Results : A significant exacerbating change (P<0.05) was not detected after either method was applied in terms of the VAS score, the TBUT, corneal and conjunctival staining, lid margin lissamine green staining, and tear lipid layer interference. For the VAS score, foreign body sensation and eye discharge recognition were significantly improved (P<0.05) only in the group using lid hygiene shampoo (9.71±14.0 to 3.92±9.02, P=0.031; 4.96±5.52 to 1.14±2.28, P=0.022, respectively), and eyestrain was significantly improved only in the group using tap water alone (17.0±15.3 to 1.57±4.01, P=0.008).
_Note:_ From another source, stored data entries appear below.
(* ===== verification/AnalBlockFacts.v ===== *)
(** * The instructions of a block

    Decoding lays the instructions of a block one after the other, and their
    offsets are found again. *)

From S2P Require Import Prelude Buf Reg AnalBlock.

(** ** The table of offsets *)

(** The block has the instructions at the offsets [ds]. *)
Record instrs (bb : RAnalBlock) (ds : list Z) : Prop := {
  in_n : bb_ninstr bb = Z.of_nat (length ds);
  in_first : forall d, ds !! 0%nat = Some d -> d = 0;
  in_pos : forall i d, ds !! S i = Some d -> bb_op_pos bb !! i = Some (Some d)
}.

Lemma instrs_new : instrs r_anal_bb_new [].
Proof. split; [done|intros d E; done|intros i d E; done]. Qed.

Lemma offset_inst_run {St} bb ds i d (s : St) :
  instrs bb ds -> ds !! i = Some d -> r_anal_bb_offset_inst bb (Z.of_nat i) s = Ok d s.
Proof.
  intros [Hn H0 Hp] E. pose proof (lookup_lt_Some _ _ _ E). unfold r_anal_bb_offset_inst. rewrite Hn.
  rewrite (proj2 (Z.ltb_ge _ _)), (proj2 (Z.leb_gt _ _)) by lia. cbn [orb].
  destruct i as [|i]; [by rewrite (H0 d E)|].
  rewrite (proj2 (Z.ltb_lt _ _)) by lia. replace (Z.to_nat (Z.of_nat (S i) - 1)) with i by lia. by rewrite (Hp i d E).
Qed.

Lemma offset_inst_past {St} bb ds i (s : St) :
  instrs bb ds -> (length ds <= i)%nat -> r_anal_bb_offset_inst bb (Z.of_nat i) s = Ok UT16_MAX s.
Proof.
  intros [Hn _ _] Hi. unfold r_anal_bb_offset_inst. rewrite Hn, (proj2 (Z.ltb_ge _ _)), (proj2 (Z.leb_le _ _)) by lia. done.
Qed.

Lemma grow_lookup {A} n (l : list (option A)) i : (length l <= n)%nat -> (i < length l)%nat -> grow n l !! i = l !! i.
Proof. intros Hn Hi. unfold grow. rewrite take_ge by lia. by apply lookup_app_l. Qed.
Lemma grow_length {A} n (l : list (option A)) : length (grow n l) = n.
Proof. unfold grow. rewrite length_app, length_take, length_replicate. lia. Qed.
Although there were no significant differences in the other VAS parameters, certain changes indicating improvements (P<0.1) in the parameters related to stimulation, i.e., pain and smarting pain, were noted only in the group using lid hygiene shampoo (3.64±6.18 to 0.64±1.64, P=0.098; 3.28±5.42 to 0.64±1.73, P=0.098, respectively).

Conclusions : The use of tap water alone or in combination with lid hygiene shampoo to wipe lid margins appears to be safe for maintaining lid hygiene in normal subjects. The efficacy of lid hygiene shampoo seems greater than tap water alone based on the VAS parameters.

This is an abstract that was submitted for the 2016 ARVO Annual Meeting, held in Seattle, Wash., May 1-5, 2016.